Not many albums are bookended by million selling singles. Drowning In The Sea of Love is. Pool of Bad Luck closes the album. It has a moody, atmospheric opening. Guitars reverberate, strings swirl urgently and horns growl. Baker, Harris, Young provide a dramatic heartbeat, while Joe delivers one of his impassioned vocals. Urgent, punchy harmonies answer his call, while flourishes of strings and bursts of blazing horns and drums provide a dramatic, urgent backdrop for Joe’s heartbroken vocal. This bookends Drowning In The Sea of Love nicely,  an it heads to an emotive, dramatic and soulful close.

After thirteen years in the music industry, most of which had been spent trying to make a commercial breakthrough, critical acclaim and commercial success came Joe Simon’s way. This was down to his decision to hookup with Gamble and Huff and their multitalented team of Philly-based songwriter, arrangers, producers and musicians. The result was Drowning In The Sea of Love, with Joe Simon breathing life, meaning, emotion and drama into the ten tracks fusing soul and country. Providing the musical backdrop was an early lineup of what became Philadelphia International Records’ legendary house-band M.F.S.B. and the Sweethearts of Sigma. Given how many talented people were involved in the making of Drowning In The Sea of Love, it’s no wonder the album proved so successful. Not only was Drowning In The Sea of Love, Joe Simon’s most successful album, but contained two million selling singles. Having rejuvenated Joe Simon’s career, Gamble and Huff  never recorded another full album with Joe Simon. They did produce two tracks on his 1973s The Power of Joe Simon. 

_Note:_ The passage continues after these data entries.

(* ===== verification/StakingFunds.v ===== *)
(** * The tables of staked and thawing funds

    The order LMDB keeps thawing records in, and the effect of storing and
    extracting funds on the money an account has: Store consolidates records
    with the same target and expiration, Extract moves an amount from one fund
    to another. *)
From stdpp Require Import base list numbers strings gmap sorting ssreflect.
From S2P Require Import Prelude Serial Lmdb StakingTypes Requests Epochs BlockStore Liabilities VotingPower AccountInfo Staking.
Import LiabilityManager VotingPowerManager StakingManager.
Open Scope Z_scope.

(** ** Frames *)
Lemma preserves_mono {S A} (R R' : relation S) (m : M S A) :
  (forall s s', R s s' -> R' s s') -> preserves R m -> preserves R' m.
Proof. intros Hsub Hm s. eapply wpg_mono; [apply Hm|]. auto. Qed.

Lemma liability_same_funds `{Lmdb} {A} (m : M Store A) :
  preserves liability_frame m -> preserves same_funds m.
Proof. apply preserves_mono. by intros s s' [? _]. Qed.
Lemma power_same_funds `{Lmdb} {A} (m : M Store A) :
  preserves power_frame m -> preserves same_funds m.
Proof. apply preserves_mono. by intros s s' [? _]. Qed.

(** Operations of the liability and voting power managers and on accounts do
    not touch the funds. *)
Ltac leaves_funds :=
  repeat first
    [ apply liability_same_funds; solve [eauto 1 with frame nocore]
    | apply power_same_funds; solve [eauto 1 with frame nocore]
    | frame_step ].

Lemma wlp_frame {S A} (R : relation S) (m : M S A) s :
  preserves R m -> wlp m (fun _ s' => R s s') s.
Proof. intros Hm. apply Hm. Qed.

(** ** The order of the thawing records *)

(** A record whose expiration is in the 256-epoch block [b]. *)
Definition record_ok (b : Z) (t : ThawingFunds) : Prop :=
  in_width 32 (tf_expiration_epoch t) /\ in_width 256 (tf_target t) /\
  0 < tf_amount t < 2 ^ 128 /\ tf_expiration_epoch t / 256 = b.
Definition tf_key (t : ThawingFunds) : Z * AccountAddress := (tf_expiration_epoch t, tf_target t).

Lemma lex_cmp_cons_lt x xs y ys : lex_cmp (x :: xs) (y :: ys) = Lt -> x <= y.
Proof. cbn. destruct (Z.compare_spec x y); intros; lia || done. Qed.

Lemma bytes_lt_expiration b x y :
  record_ok b x -> record_ok b y -> bytes_lt x y ->
  tf_expiration_epoch y <= tf_expiration_epoch x.
Proof.
  intros (Hx & _ & _ & Bx) (Hy & _ & _ & By). rw /bytes_lt.
  change (to_bytes ?t) with (ThawingFunds_Serialize t). rw /ThawingFunds_Serialize.
  rw (u32_id (max_uint32 - tf_expiration_epoch x)); [|by apply invert_width].
  rw (u32_id (max_uint32 - tf_expiration_epoch y)); [|by apply invert_width].
  rw /write_u32. intros Hlt%lex_cmp_cons_lt. move: Hlt Hx Hy. rw /max_uint32 /in_width.
  intros Hlt ? ?. pose proof (Z.div_mod (tf_expiration_epoch x) 256).
  pose proof (Z.div_mod (tf_expiration_epoch y) 256).
  assert (forall e, (2 ^ 32 - 1 - e) mod 256 = 255 - e mod 256) as Hinv.
  { intros e. rw {1}(Z.div_mod e 256) //. symmetry.
    apply (Z.mod_unique _ _ (2 ^ 24 - 1 - e / 256)); [|lia].
    pose proof (Z.mod_pos_bound e 256). lia. }
  rw !Hinv in Hlt. lia.
Qed.

(** Within a block of 256 epochs, the records are in the order the manager
    expects: the latest expiration first. *)
Lemma block_descending b xs :
  Forall (record_ok b) xs -> StronglySorted bytes_lt xs -> descending xs.
Proof.
  intros Hok Hs. induction Hs as [|x xs Hs IH Hall]; [constructor|].
  apply Forall_cons in Hok as [Hx Hok]. constructor; [by apply IH|].
  rw Forall_forall in Hall. rw !Forall_forall in Hok *. intros y Hy.
  apply (bytes_lt_expiration b); auto.
Qed.

(** ** Well-formed thawing funds of an account *)
Definition thaw_ok (b : Z) (xs : list ThawingFunds) : Prop :=
  Forall (record_ok b) xs /\ NoDup (tf_key <$> xs).

#[global] Instance thaw_ok_proper b : Proper ((≡ₚ) ==> iff) (thaw_ok b).
Proof. intros xs ys Hp. rw /thaw_ok. by rw Hp. Qed.

Lemma thaw_ok_cons b t xs :
  thaw_ok b (t :: xs) <->
  record_ok b t /\ (tf_key t ∉ (tf_key <$> xs)) /\ thaw_ok b xs.
Proof. rw /thaw_ok Forall_cons fmap_cons NoDup_cons. tauto. Qed.

Lemma key_not_same_bytes b t xs :
  record_ok b t -> Forall (record_ok b) xs -> tf_key t ∉ (tf_key <$> xs) ->
  Forall (fun x => ~ same_bytes x t) xs.
Proof.
  intros (Ht & Htt & _) Hxs Hn. rw !Forall_forall in Hxs *. intros x Hx Heq. apply Hn.
  apply list_elem_of_fmap. exists x. split; [|done].
  destruct (Hxs x Hx) as (Hxe & Hxt & _).
  destruct (ThawingFunds_bytes_key x t) as [He Htg]; try done. by rw /tf_key He Htg.
Qed.

Section Thawing.
Context {L : Lmdb} {LL : LmdbLaws L} {B : Blake2b}.

Definition thawing_of (origin : AccountAddress) (s : Store) : list ThawingFunds :=
  dup_get origin (thawing_db s).
Definition thawed (origin : AccountAddress) (s : Store) : Z :=
  sumZ tf_amount (thawing_of origin s).

Lemma thaw_descending b origin s :
  thaw_ok b (thawing_of origin s) -> descending (thawing_of origin s).
Proof. intros [Hok _]. by apply (block_descending b); [|apply dups_sorted]. Qed.

(** Putting a record with a new key adds it. *)
Lemma thaw_put origin b t (db : dtable ThawingFunds _) :
  thaw_ok b (dup_get origin db) -> record_ok b t -> tf_key t ∉ (tf_key <$> dup_get origin db) ->
  dup_get origin (dup_put origin t db) ≡ₚ t :: dup_get origin db.
Proof. intros [Hok _] Ht Hn. apply dups_put_new. by eapply key_not_same_bytes. Qed.

Lemma key_test t funds :
  (tf_target t =? tf_target funds) && (tf_expiration_epoch t =? tf_expiration_epoch funds)
  = bool_decide (tf_key t = tf_key funds).
Proof.
  apply Bool.eq_true_iff_eq. rw bool_decide_eq_true andb_true_iff !Z.eqb_eq /tf_key.
  split; [by intros [-> ->]|by intros [= -> ->]].
Qed.

(** The traversal of Store: it finds the record with the key of [funds] if
    there is one. *)
Lemma consolidate_run funds origin xs s :
  descending xs ->
  wlp (iterate (consolidate funds origin) false xs) (fun c s' =>
    staking_db s' = staking_db s /\
    if (c : bool) then exists t, t ∈ xs /\ tf_key t = tf_key funds /\
      thawing_db s' = dup_put origin (tf_set_amount (amt_add (tf_amount t) (tf_amount funds)) t)
                        (dup_del origin t (thawing_db s))
    else thawing_db s' = thawing_db s /\ tf_key funds ∉ (tf_key <$> xs)) s.
Proof.
  induction 1 as [|t xs Hs IH Hall]; cbn [iterate].
  { apply wpg_ret. split_and!; [done..|]. apply not_elem_of_nil. }
  apply wpg_bind. rw /consolidate key_test. case_bool_decide as Hk.
  - apply wpg_bind, wpg_massert; [intros _|done]. rw /thawing_replace. wp_steps.
    eapply wpg_mono; [apply (wlp_frame same_funds), liability_same_funds;
      eauto 1 with frame nocore|].
    intros [] s' [Hst Hth]. wp_steps. cbn in *. split; [done|].
    exists t. by split_and!; [left|..].
  - destruct (Z.ltb_spec (tf_expiration_epoch t) (tf_expiration_epoch funds)) as [Hlt|Hge];
      wp_steps; cbn [snd fst].
    + split_and!; [done..|]. rw Forall_forall in Hall. rw fmap_cons not_elem_of_cons.
      split; [done|]. intros [y [Hy Hin]]%list_elem_of_fmap. injection Hy as Hy _.
      specialize (Hall y Hin). cbn in Hall. lia.
    + eapply wpg_mono; [apply IH|]. intros c s' [Hst Hc]. split; [done|]. destruct c.
      * destruct Hc as (y & ? & ? & ?). exists y. by split; [right|].
      * destruct Hc as [? Hn]. split; [done|]. rw fmap_cons not_elem_of_cons. by split.
Qed.

(** What Store does to the thawing funds of an account: one record more, or
    one record replaced by the sum. *)
Lemma Store_thawing_ok b funds origin s :
  thaw_ok b (thawing_of origin s) -> record_ok b funds ->
  thawed origin s + tf_amount funds < 2 ^ 128 ->
  wlp (Store_thawing funds origin) (fun _ s' =>
    staking_db s' = staking_db s /\ thaw_ok b (thawing_of origin s') /\
    thawed origin s' = thawed origin s + tf_amount funds /\
    (tf_key funds ∉ (tf_key <$> thawing_of origin s) ->
     thawing_of origin s' ≡ₚ funds :: thawing_of origin s)) s.
Proof.
  intros Hok Hf Hsum. rw /Store_thawing /ProcessThawingFunds /thawing_range. wp_steps.
  eapply wpg_mono; [apply consolidate_run; by eapply (thaw_descending b)|].
  intros [] s1 [Hst Hc]; apply wpg_bind.
  - destruct Hc as (t & Hin & Hk & Hdb). wp_steps. split; [done|].
    pose proof (dups_del_in _ _ _ Hin) as Hperm. pose proof Hok as Hok'.
    rw /thawing_of Hperm in Hok'. apply thaw_ok_cons in Hok' as (Ht & Hn & Hrest).
    rw /thawed /thawing_of Hperm sumZ_cons in Hsum.
    assert (0 <= sumZ tf_amount (dup_get origin (dup_del origin t (thawing_db s)))) as Hpos.
    { apply sumZ_nonneg. destruct Hrest as [Hr _]. eapply Forall_impl; [exact Hr|].
      intros x (_ & _ & ? & _). lia. }
    set t' := tf_set_amount _ _ in Hdb.
    destruct Ht as (? & ? & ? & ?), Hf as (? & ? & Hfa & ?).
    assert (tf_amount t' = tf_amount t + tf_amount funds) as Ha.
    { rw /t' /= amt_add_small; lia. }
    assert (record_ok b t') as Ht'.
    { split_and!; [done|done|lia|lia|done]. }
    pose proof (thaw_put origin b t' _ Hrest Ht' Hn) as Hput.
    rw /thawed /thawing_of Hdb Hput. split_and!.
    + by apply thaw_ok_cons.
    + rw Hperm !sumZ_cons Ha. lia.
    + intros Hk'. exfalso. apply Hk'. rw -Hk. by apply list_elem_of_fmap_2.
  - destruct Hc as [Hdb Hk]. rw /thawing_put. wp_steps.
    eapply wpg_mono; [apply (wlp_frame same_funds), liability_same_funds;
      eauto 1 with frame nocore|].
    intros [] s' [Hst' Hth]. wp_steps. cbn in *.
    assert (thawing_of origin s' ≡ₚ funds :: thawing_of origin s) as Hp.
    { rw /thawing_of Hth Hdb. by apply (thaw_put origin b). }
    split_and!; [congruence|rw Hp; by apply thaw_ok_cons| |done].
    rw /thawed Hp sumZ_cons. lia.
Qed.
End Thawing.

(** ** Extracting funds *)
Section Extracting.
Context {L : Lmdb} {LL : LmdbLaws L} {B : Blake2b}.

Definition staked_of (origin : AccountAddress) (s : Store) : option StakedFunds :=
  mdb_get origin (staking_db s).

Lemma UpdateAmountAndStore_thawing_ok b t a origin s :
  thaw_ok b (thawing_of origin s) -> t ∈ thawing_of origin s ->
  0 <= a <= tf_amount t -> thawed origin s < 2 ^ 128 ->
  wlp (UpdateAmountAndStore_thawing t origin a) (fun t' s' =>
    t' = tf_set_amount a t /\ staking_db s' = staking_db s /\
    exists rest, thawing_of origin s ≡ₚ t :: rest /\
      thawing_of origin s' ≡ₚ (if 0 <? a then [tf_set_amount a t] else []) ++ rest) s.
Proof.
  intros Hok Hin Ha Hsum. rw /UpdateAmountAndStore_thawing /Delete_thawing /thawing_del.
  wp_steps. set s1 := set_thawing_db _ s.
  pose proof (dups_del_in _ _ _ Hin) as Hp. rw /thawed /thawing_of Hp sumZ_cons in Hsum.
  pose proof Hok as Hok'. rw /thawing_of Hp in Hok'.
  apply thaw_ok_cons in Hok' as ((? & ? & ? & ?) & Hk & Hrest).
  cbn [tf_amount tf_set_amount]. destruct (Z.ltb_spec 0 a) as [Hpos|Hz]; wp_steps.
  - eapply wpg_mono; [apply (Store_thawing_ok b); [exact Hrest|by split_and!; cbn; try lia|]|].
    + rw /thawed /=. change (thawing_of origin s1) with
        (dup_get origin (dup_del origin t (thawing_db s))). lia.
    + intros c s' (Hst & _ & _ & Hadd). wp_steps. split_and!; [done|done|].
      exists (thawing_of origin s1). split; [done|]. by apply Hadd.
  - eapply wpg_mono; [apply (wlp_frame same_funds), liability_same_funds;
      eauto 1 with frame nocore|].
    intros [] s' [Hst Hth]. wp_steps. split_and!; [done|done|].
    exists (thawing_of origin s1). split; [done|]. by rw /thawing_of Hth.
Qed.

Lemma UpdateAmountAndStore_staked_ok f a origin s :
  wlp (UpdateAmountAndStore_staked f origin a) (fun f' s' =>
    f' = sf_set_amount a f /\ thawing_db s' = thawing_db s /\
    staked_of origin s' = if 0 <? a then Some (sf_set_amount a f) else None) s.
Proof.
  rw /UpdateAmountAndStore_staked /Store_staked /Delete_staked /stake_put /stake_del /staked_of.
  cbn [sf_amount sf_set_amount]. destruct (0 <? a); wp_steps;
    (eapply wpg_mono; [apply (wlp_frame same_funds), liability_same_funds;
      eauto 1 with frame nocore|]);
    intros [] s' [Hst Hth]; wp_steps; rw Hst Hth /=; by mdb_simpl.
Qed.

Lemma PruneSecondary_money o i e s :
  wlp (PruneSecondaryLiabilities o i e) (fun i' _ => same_money i i') s.
Proof.
  rw /PruneSecondaryLiabilities. destruct (_ <=? _); [by wp_steps|].
  do 2 (apply wpg_bind; eapply wpg_mono; [by apply wlp_any|]; intros ? ? _). by wp_steps.
Qed.
Lemma CreateSecondary_money t o a x i e s :
  wlp (CreateSecondaryLiability t o a x i e) (fun r _ => same_money i r.2) s.
Proof.
  rw /CreateSecondaryLiability. apply wpg_bind, wpg_massert; [intros _|done].
  apply wpg_bind. eapply wpg_mono; [apply PruneSecondary_money|]. intros i' s1 Hm.
  apply wpg_bind. eapply wpg_mono; [by apply wlp_any|]. intros [] s2 _; [|by wp_steps].
  do 2 (apply wpg_bind; eapply wpg_mono; [by apply wlp_any|]; intros ? ? _). by wp_steps.
Qed.

(** Extract either leaves the funds as they are and reports 0, or takes the
    amount it reports out of the input. *)
Definition extracted {T R} `{!Funds T, !Funds R} (input : T) (output : R) (x : Amount)
    (origin : AccountAddress) (r : Amount * T * R * account_info) (s s' : Store) : Prop :=
  exists s1, same_funds s s1 /\ r.1.1.1 = Z.min x (f_amount input) /\
    r.1.2 = f_set_amount (amt_add (f_amount output) r.1.1.1) output /\
    UpdateAmountAndStore input origin (amt_sub (f_amount input) r.1.1.1) s1
      = Ok (r.1.1.2, s').

Lemma Extract_ok {T R} `{!Funds T, !Funds R} (input : T) (output : R) x origin info e s :
  wlp (Extract input output x origin info e) (fun r s' =>
    same_money info r.2 /\
    (extracted input output x origin r s s' \/
     f_target input <> f_target output /\ r.1 = (0, input, output) /\ same_funds s s')) s.
Proof.
  rw /Extract. apply wpg_bind.
  eapply (wpg_mono _ _ (fun r s1 => same_money info r.2 /\ same_funds s s1 /\
    (f_target input = f_target output -> r.1 = true))).
  - destruct (Z.eqb_spec (f_target input) (f_target output)) as [Ht|Ht]; cbn [negb];
      [by wp_steps|].
    destruct (f_target input =? origin); [by wp_steps|].
    eapply wpg_mono; [apply wpg_conj; [apply CreateSecondary_money|apply (wlp_frame same_funds),
      liability_same_funds; eauto 1 with frame nocore]|]. by intros [b i] s1 [? ?].
  - intros [[] i] s1 (Hm & Hf & Hb); cbn [fst snd] in *.
    + apply wpg_bind. rw /wpg.
      destruct (UpdateAmountAndStore _ _ _ _) as [[i' s']|] eqn:Hu; [|done].
      cbn. split; [done|]. left. exists s1. split_and!; [done| |done|done].
      cbn. destruct (Z.ltb_spec (f_amount input) x); lia.
    + wp_steps. split; [done|]. right. split_and!; [|done|done]. intros Ht. by specialize (Hb Ht).
Qed.
End Extracting.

After working with Gamble and Huff, Joe’s career continued. His fortunes were mixed. He enjoyed five top ten US R&B top ten hits,  with his 1975 single Get Down, Get Down (Get On the Floor) giving him the fourth US R&B number one. By the end of the seventies Joe Simon was changing. He’d become a Christian and by the early eighties, decided to record gospel music. That saw the end of a chapter in Joe Simon’s life story. That chapter spanned four decades and over twenty years. During that time, Joe Simon released many albums, but Drowning In The Sea of Love, a deliciously soulful album with a country twist is the best of his career. Two million-selling singles are just one of ten reasons why. Standout Tracks: Drowning In The Sea of Love, The Mirror Don’t Lie, Ole Night Owl and Pool of Bad Luck.